The main cast reunites, boys and girls from different paths. As they walk through the frozen ocean we see Miuna’s umbrella that flew away, a hand grabs it and the opening finally concludes with a shot of the ceremonial flag. Here the connection that was hinted on the title card becomes obvious, the umbrella symbolizes restoring brighter days and the missing link to this group. The hands that grabs it are Manaka’s but she is not shown yet since she’s still missing somewhere in the ocean. Later on, after the episode when they “find” her, this final scene changes and shows her picking up the umbrella and looking at the cast.

All that in less than 2 minutes.
How did this turn out so good? Is P.A.Works the almighty God of openings? Of course not. They are just really good with color design. Just like KyoAni is good with cinematography, old GAINAX was with music and Madhouse with transitions and fast paced sequences.
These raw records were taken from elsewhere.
Lemma send_conv f d ap n : good d → is_s32 n → conv_ok (f_conv f) →
  __pf_send send (conv_char (f_conv f)) (set_up f d (conv_args (f_conv f) ++ ap) n) =
    Ok (tt, rest (put d (piece_text (Spec f))) ap (s32 (n + zlen (piece_text (Spec f))))).
Proof using All.
  intros Hd Hn Hc. destruct f as [alt left zero long w c]. set (f := Field _ _ _ _ _ _).
  assert (0 ≤ (if zero then chr "0"%char else chr " "%char) < 256) as Hfill by by destruct zero.
  pose proof (u32_range). pose proof s32_in.
  destruct c as [z|z|z|z|z|t|z|c].
  - eapply (send_integer f d _ ap n (Z.abs (s32 z)) _ _ 10); [by apply (bool_decide_unpack _)|done|done|..].
    + specialize (H0 z). in_range.
    + apply getnum_signed.
    + simpl. rewrite !andb_false_r. by destruct (s32 z <? 0).
  - by apply (send_integer f d _ ap n (u32 z) 0 _ 10); [apply (bool_decide_unpack _)|..|simpl; rewrite !andb_false_r].
  - apply (send_integer f d _ ap n (u32 z) 0 _ 8); [by apply (bool_decide_unpack _)|done..|]. by destruct alt.
  - apply (send_integer f d _ ap n (u32 z) 0 _ 16); [by apply (bool_decide_unpack _)|done..|]. by destruct alt.
  - apply (send_integer f d _ ap n (u32 z) 0 _ 16); [by apply (bool_decide_unpack _)|done..|]. by destruct alt.
  - rewrite send_enter by first [done|by apply (bool_decide_unpack _)]. simpl.
    erewrite (bind_eq va_str) by reflexivity. apply (print_text f); [done..|]. by destruct t.
  - rewrite send_enter by first [done|by apply (bool_decide_unpack _)]. simpl.
    erewrite (bind_eq (va_num ≫= _)) by reflexivity. apply (print_text f); [done..|]. by destruct (u8 z =? 0).
  - destruct Hc as (Hr & Hm & Hi & Hs & Hx). simpl. rewrite send_enter by (done || lia).
    rewrite bool_decide_false by done. rewrite (proj2 (Z.eqb_neq _ _) Hs), (proj2 (Z.eqb_neq _ _) Hx).
    erewrite (bind_eq (mret _)) by reflexivity. rewrite u8_id by lia. replace (c =? 0) with false by lia.
    by apply (print_text f).
Qed.

Lemma send_piece p d ap n g : piece_ok p → good d → is_s32 n →
  each send (piece_fmt p ++ g) (rest d (piece_args p ++ ap) n) =
    each send g (rest (put d (piece_text p)) ap (s32 (n + zlen (piece_text p)))).
Proof using All.
  intros Hp Hd Hn. destruct p as [c|f]; simpl in Hp.
  - simpl. rewrite (bind_eq _ _ _ tt (rest (put d [c]) ap (s32 (n + 1)))); [done|].
    unfold __pf_send. destruct Hp as [Hc Hne].
    rewrite (bind_eq (asrt _) _ _ tt (rest d ap n)) by (unfold asrt, lift; by replace (c =? 0) with false by lia).
    rewrite (bind_eq (gets _) _ _ (rest d ap n) (rest d ap n)) by done.
    rewrite (proj2 (Z.eqb_neq _ _) Hne). simpl. rewrite u8_id by lia. by rewrite print_eq.
  - destruct Hp as [Hw Hc]. rewrite send_opening by done. simpl. erewrite bind_eq by by apply send_conv. done.
Qed.

Lemma send_pieces ps d ap n : Forall piece_ok ps → good d → is_s32 n →
  each send (fmt ps) (rest d (args ps ++ ap) n) = Ok (tt, rest (put d (texts ps)) ap (s32 (n + zlen (texts ps)))).
Proof using All.
  intros Hps. revert d n. induction Hps as [|p ps Hp Hps IH]; intros d n Hd Hn.
  - unfold fmt, args, texts. simpl. rewrite (sink_nil (send := send)), Z.add_0_r, s32_id by done. done.
  - unfold fmt, args, texts. simpl. fold (fmt ps) (args ps) (texts ps). rewrite <- app_assoc, send_piece by done.
    rewrite IH by first [by apply (sink_good (send := send))|apply s32_in].
    rewrite (sink_app (send := send)), s32_plus, length_app, Nat2Z.inj_add by done. by rewrite Z.add_assoc.
Qed.

Lemma vprintf_eq ps d ap : Forall piece_ok ps → good d →
  __vprintf send d (fmt ps) (args ps ++ ap) = Ok (put d (texts ps), s32 (zlen (texts ps))).
Proof using All.
  intros Hps Hd. unfold __vprintf. rewrite (bind_eq __pf_endfield _ _ tt (rest d (args ps ++ ap) 0)) by done.
  by rewrite send_pieces.
Qed.
End sending.

(** ** snprintf *)

(** What the buffer of snprintf takes of a text. *)
Definition snp_good (snp : SNP) : Prop := 0 ≤ snp_bufpos snp ≤ snp_buflen snp ∧ snp_buflen snp ≤ zlen (snp_buf snp).
Definition room (snp : SNP) (t : list Z) : list Z := take (Z.to_nat (snp_buflen snp - snp_bufpos snp)) t.
Definition snp_put (snp : SNP) (t : list Z) : SNP :=
  Snp (splice (snp_buf snp) (snp_bufpos snp) (room snp t)) (snp_buflen snp) (snp_bufpos snp + zlen (room snp t)).

Lemma room_fits snp t : snp_good snp → snp_bufpos snp + zlen (room snp t) ≤ snp_buflen snp.
Proof. intros [Hp Hl]. unfold room. rewrite length_take. lia. Qed.

Lemma snp_put_good snp t : snp_good snp → snp_good (snp_put snp t).
Proof.
  intros Hg. pose proof (room_fits snp t Hg). destruct Hg as [Hp Hl]. unfold snp_good, snp_put. simpl.
  rewrite length_splice; lia.
Qed.

Lemma snp_put_nil snp : snp_put snp [] = snp.
Proof. unfold snp_put, room. rewrite take_nil, splice_nil. simpl. rewrite Z.add_0_r. by destruct snp. Qed.

Lemma snp_put_app snp t u : snp_good snp → snp_put snp (t ++ u) = snp_put (snp_put snp t) u.
Proof.
  intros Hg. pose proof (room_fits (snp_put snp t) u (snp_put_good snp t Hg)) as Hf. destruct Hg as [Hp Hl].
  assert (room snp (t ++ u) = room snp t ++ room (snp_put snp t) u) as Ha.
  { unfold room. simpl. rewrite take_app. f_equal. unfold room. rewrite length_take. f_equal. lia. }
  unfold snp_put in *. simpl in *. rewrite Ha, length_app, Nat2Z.inj_add. rewrite splice_splice by lia.
  f_equal. lia.
Qed.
The only reason this turned out to be such a great opening was because all members of the production staff were committed to it and all of the elements described on the beginning of this post were present.
To wrap up, once you start paying attention to these things, you start noticing some trends.
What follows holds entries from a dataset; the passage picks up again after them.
(* ===== verification/Malloc.v ===== *)
(** * The heap of user programs (lib/libc/malloc.c)

    A first-fit allocator.  The heap is the memory from [__heapbase] to [__heaptop]; it is cut into blocks,
    each with a header of two words.  Memory is a map from the addresses of accessible words to 32-bit
    values; other accesses are undefined.  The bit fields of a header are placed from the high end of the
    word on, as the big-endian target does.  [sbrk] is the system call: it is a parameter, with the state
    [W] of the system.  Messages on standard error are left out; errx and err exit with their code. *)

From S2P Require Import Prelude StateM.

Definition MBLOCKSIZE : Z := 8.
Definition MBLOCKSHIFT : Z := 3.
Definition MMAGIC : Z := 2.
Definition SIZEOF_MHEADER : Z := 8.

(** What [sbrk] answers when it fails, (void * )-1. *)
Definition SBRK_FAILED : Z := 2 ^ 32 - 1.

(** The words that can be accessed. *)
Abbreviation words := (gmap Z Z).

Section malloc.
Context {W : Type}.
Variable sbrk : Z → W → words → res (Z * W * words).

Record umem := Umem { heapbase : Z; heaptop : Z; um_words : words; um_world : W }.
Implicit Types s : umem.

Definition set_heapbase x s := Umem x (heaptop s) (um_words s) (um_world s).
Definition set_heaptop x s := Umem (heapbase s) x (um_words s) (um_world s).
Definition set_words x s := Umem (heapbase s) (heaptop s) x (um_world s).

Abbreviation M := (prog umem).

Definition load (a : Z) : M Z := λ s, match um_words s !! a with Some w => Ok (inr w, s) | None => Fault FUndef end.
Definition store (a w : Z) : M unit := λ s,
  match um_words s !! a with Some _ => Ok (inr tt, set_words (<[a := w]> (um_words s)) s) | None => Fault FUndef end.

(** [n] bits of a word from bit [lo] on. *)
Definition bits (lo n w : Z) : Z := Z.land (Z.shiftr w lo) (Z.ones n).
Definition set_bits (lo n v w : Z) : Z := Z.lor (Z.ldiff w (Z.shiftl (Z.ones n) lo)) (Z.shiftl (Z.land v (Z.ones n)) lo).

Definition get_bits (a lo n : Z) : M Z := w ← load a; mret (bits lo n w).
Definition put_bits (a lo n v : Z) : M unit := w ← load a; store a (set_bits lo n v w).

Definition mh_prevblock (mh : Z) : M Z := get_bits mh 3 29.
Definition mh_magic1 (mh : Z) : M Z := get_bits mh 0 2.
Definition mh_nextblock (mh : Z) : M Z := get_bits (mh + 4) 3 29.
Definition mh_inuse (mh : Z) : M Z := get_bits (mh + 4) 2 1.
Definition mh_magic2 (mh : Z) : M Z := get_bits (mh + 4) 0 2.
Definition set_prevblock (mh v : Z) : M unit := put_bits mh 3 29 v.
Definition set_pad (mh v : Z) : M unit := put_bits mh 2 1 v.
Definition set_magic1 (mh v : Z) : M unit := put_bits mh 0 2 v.
Definition set_nextblock (mh v : Z) : M unit := put_bits (mh + 4) 3 29 v.
Definition set_inuse (mh v : Z) : M unit := put_bits (mh + 4) 2 1 v.
Definition set_magic2 (mh v : Z) : M unit := put_bits (mh + 4) 0 2 v.

Definition M_NEXTOFF (mh : Z) : M Z := n ← mh_nextblock mh; mret (u32 (Z.shiftl n MBLOCKSHIFT)).
Definition M_PREVOFF (mh : Z) : M Z := n ← mh_prevblock mh; mret (u32 (Z.shiftl n MBLOCKSHIFT)).
Definition M_NEXT (mh : Z) : M Z := n ← M_NEXTOFF mh; mret (u32 (mh + n)).
Definition M_PREV (mh : Z) : M Z := n ← M_PREVOFF mh; mret (u32 (mh - n)).
Definition M_DATA (mh : Z) : Z := u32 (mh + SIZEOF_MHEADER).
Definition M_SIZE (mh : Z) : M Z := n ← M_NEXTOFF mh; mret (u32 (n - MBLOCKSIZE)).
Definition M_OK (mh : Z) : M bool :=
  m1 ← mh_magic1 mh;
  if m1 =? MMAGIC then m2 ← mh_magic2 mh; mret (m2 =? MMAGIC) else mret false.
Definition M_MKFIELD (off : Z) : Z := Z.shiftr off MBLOCKSHIFT.

Definition guser {A} (f : umem → A) : M A := run (gets f).
Definition muser (f : umem → umem) : M unit := run (modify f).

(** The system call takes an int. *)
Definition call_sbrk (n : Z) : M Z := λ s,
  match sbrk (s32 n) (um_world s) (um_words s) with
  | Ok (x, w, m) => Ok (inr x, Umem (heapbase s) (heaptop s) m w)
  | Fault e => Fault e
  end.

Definition exit_if (b : bool) : M unit := if b then pexit 1 else mret tt.

Definition __malloc_init : M unit :=
  _ ← exit_if (negb (SIZEOF_MHEADER =? MBLOCKSIZE));
  _ ← exit_if (negb (Z.land MBLOCKSIZE (MBLOCKSIZE - 1) =? 0));
  _ ← exit_if (negb (Z.shiftl 1 MBLOCKSHIFT =? MBLOCKSIZE));
  base ← guser heapbase;
  top ← guser heaptop;
  _ ← exit_if (negb (base =? 0) || negb (top =? 0));
  x ← call_sbrk 0;
  _ ← exit_if (x =? SBRK_FAILED);
  _ ← exit_if (x =? 0);
  _ ← muser (λ s, set_heapbase x (set_heaptop x s));
  if negb (x mod MBLOCKSIZE =? 0) then
    let adjust := MBLOCKSIZE - x mod MBLOCKSIZE in
    y ← call_sbrk adjust;
    _ ← exit_if (y =? SBRK_FAILED);
    _ ← exit_if (negb (y =? x));
    muser (λ s, set_heapbase (u32 (x + adjust)) (set_heaptop (u32 (x + adjust)) s))
  else mret tt.

Definition __malloc_sbrk (size : Z) : M Z :=
  x ← call_sbrk size;
  if x =? SBRK_FAILED then mret 0
  else
    top ← guser heaptop;
    _ ← exit_if (negb (x =? top));
    _ ← muser (set_heaptop (u32 (top + size)));
    mret x.

Definition __malloc_split (mh size : Z) : M unit :=
  _ ← exit_if (negb (size mod MBLOCKSIZE =? 0));
  oldsize ← M_SIZE mh;
  if u32 (oldsize - size) <? 2 * MBLOCKSIZE then mret tt
  else
    mhnext ← M_NEXT mh;
    oldsize ← M_SIZE mh;
    _ ← set_nextblock mh (M_MKFIELD (u32 (size + MBLOCKSIZE)));
    mhnew ← M_NEXT mh;
    _ ← exit_if (mhnew =? mhnext);
    _ ← set_prevblock mhnew (M_MKFIELD (u32 (size + MBLOCKSIZE)));
    _ ← set_pad mhnew 0;
    _ ← set_magic1 mhnew MMAGIC;
    _ ← set_nextblock mhnew (M_MKFIELD (u32 (oldsize - size)));
    _ ← set_inuse mhnew 0;
    _ ← set_magic2 mhnew MMAGIC;
    top ← guser heaptop;
    if negb (mhnext =? top) then n ← mh_nextblock mhnew; set_prevblock mhnext n else mret tt.

(** The search: the block that was taken, or where the walk ended and the size of the last block. *)
Definition find_block (base top size : Z) : M (Z * Z + Z) :=
  pwhile (S (Z.to_nat (top - base))) (λ '(i, rightprevblock),
    if negb (i <? top) then mret (inr (inl (i, rightprevblock)))
    else
      let mh := i in
      ok ← M_OK mh;
      _ ← exit_if (negb ok);
      prev ← mh_prevblock mh;
      _ ← exit_if (negb (prev =? rightprevblock));
      rightprevblock ← mh_nextblock mh;
      inuse ← mh_inuse mh;
      sz ← M_SIZE mh;
      if negb (inuse =? 0) || (sz <? size) then off ← M_NEXTOFF mh; mret (inl (u32 (i + off), rightprevblock))
      else
        _ ← __malloc_split mh size;
        _ ← set_inuse mh 1;
        mret (inr (inr mh))) (base, 0).

(** The heap is expanded. *)
Definition new_block (size rightprevblock : Z) : M Z :=
  mh ← __malloc_sbrk (u32 (size + MBLOCKSIZE));
  if mh =? 0 then mret 0
  else
    _ ← set_prevblock mh rightprevblock;
    _ ← set_magic1 mh MMAGIC;
    _ ← set_magic2 mh MMAGIC;
    _ ← set_pad mh 0;
    _ ← set_inuse mh 1;
    _ ← set_nextblock mh (M_MKFIELD (u32 (size + MBLOCKSIZE)));
    mret (M_DATA mh).

Definition malloc (size : Z) : M Z :=
  base ← guser heapbase;
  _ ← (if base =? 0 then __malloc_init else mret tt);
  base ← guser heapbase;
  top ← guser heaptop;
  _ ← exit_if ((base =? 0) || (top =? 0) || (base >? top));
  let size := Z.ldiff (u32 (size + MBLOCKSIZE - 1)) (MBLOCKSIZE - 1) in
  r ← find_block base top size;
  match r with
  | inr mh => mret (M_DATA mh)
  | inl (i, rightprevblock) =>
      _ ← exit_if (negb (i =? top));
      new_block size rightprevblock
  end.

Definition __malloc_deadbeef (ptr size : Z) : M unit :=
  pfor (Z.to_nat (size / 4)) 0 (λ i, store (ptr + 4 * i) 3735928559).

Definition __malloc_trymerge (mh mhnext : Z) : M unit :=
  next ← mh_nextblock mh;
  prev ← mh_prevblock mhnext;
  _ ← exit_if (negb (next =? prev));
  inuse ← mh_inuse mh;
  inuse' ← mh_inuse mhnext;
  if negb (inuse =? 0) || negb (inuse' =? 0) then mret tt
  else
    mhnextnext ← M_NEXT mhnext;
    sz ← M_SIZE mh;
    sz' ← M_SIZE mhnext;
    _ ← set_nextblock mh (M_MKFIELD (u32 (u32 (u32 (MBLOCKSIZE + sz) + MBLOCKSIZE) + sz')));
    top ← guser heaptop;
    _ ← (if negb (mhnextnext =? top) then n ← mh_nextblock mh; set_prevblock mhnextnext n else mret tt);
    __malloc_deadbeef mhnext SIZEOF_MHEADER.

Definition free (x : Z) : M unit :=
  if x =? 0 then mret tt
  else
    base ← guser heapbase;
    top ← guser heaptop;
    _ ← exit_if ((base =? 0) || (top =? 0) || (base >? top));
    _ ← exit_if ((x <? base) || (x >=? top));
    let mh := u32 (x - SIZEOF_MHEADER) in
    ok ← M_OK mh;
    _ ← exit_if (negb ok);
    inuse ← mh_inuse mh;
    _ ← exit_if (inuse =? 0);
    _ ← set_inuse mh 0;
    sz ← M_SIZE mh;
    _ ← __malloc_deadbeef (M_DATA mh) sz;
    mhnext ← M_NEXT mh;
    _ ← (if negb (mhnext =? top) then __malloc_trymerge mh mhnext else mret tt);
    if negb (mh =? base) then mhprev ← M_PREV mh; __malloc_trymerge mhprev mh else mret tt.
End malloc.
A lot of low budget franchises just go with a “let’s get over with it” OP and throw the usual tropes into a huge salad of j-pop and characters running, birds flying, characters turning their heads, cherry blossoms and tears, lots of tears.
There are also some “we wanted to do something nice but didn’t have the budget nor time” such as Sora no Woto and Gunslinger Girl which have great music and the mood really fits the franchise but animation is lacking or uninteresting.
Finally, sometimes you find OPs/EDs that truly excel and are later easily recognized by those who watched it through simple screenshots or lyrics. All of Aria’s openings, Clannad’s Dango , S&W Tabi no Tochuu, ef: Melodies, KareKano, Kannagi, Toradora’s Silky Heart, Nichijou, Carnival Phantasm’s KIMI TO, Bokurano’s Uninstall, DATABASE, JIBUN WOO, Hare Hare Yukai, and even though it’s a KEY opening, Angel Beats! is so phenomenal it’s literally one huge spoiler without people even realizing it.

[1] – Definition by GoAnimate:
[2] – A mondegreen is a mishearing or misinterpretation of a phrase as a result of near-homophony, in a way that gives it a new meaning.
[3] – Since I brought it up, some great examples of series that used foreign lyrics/performances in anime songs:
Dantalian no Shoka’s OP Cras numquam scire is in Latin, like Lilium from Elfen Lied;
Gunslinger Girl ED Dopo Il Sogno is Italian;
Umineko’s OP also throws some random Italian into it;
Both OPs to GiTS:SAC are sung by Origa in Russian;
Nodame Cantabile’s Paris-hen ED is in French, like Sora no Woto’s ED theme Servante de feu;
Most insert songs by Athena-senpai in ARIA are in Esperanto, same language of Patema Inverted ending theme;
And likely the best English insert song to this date, Akino’s Genesis of Aquarion.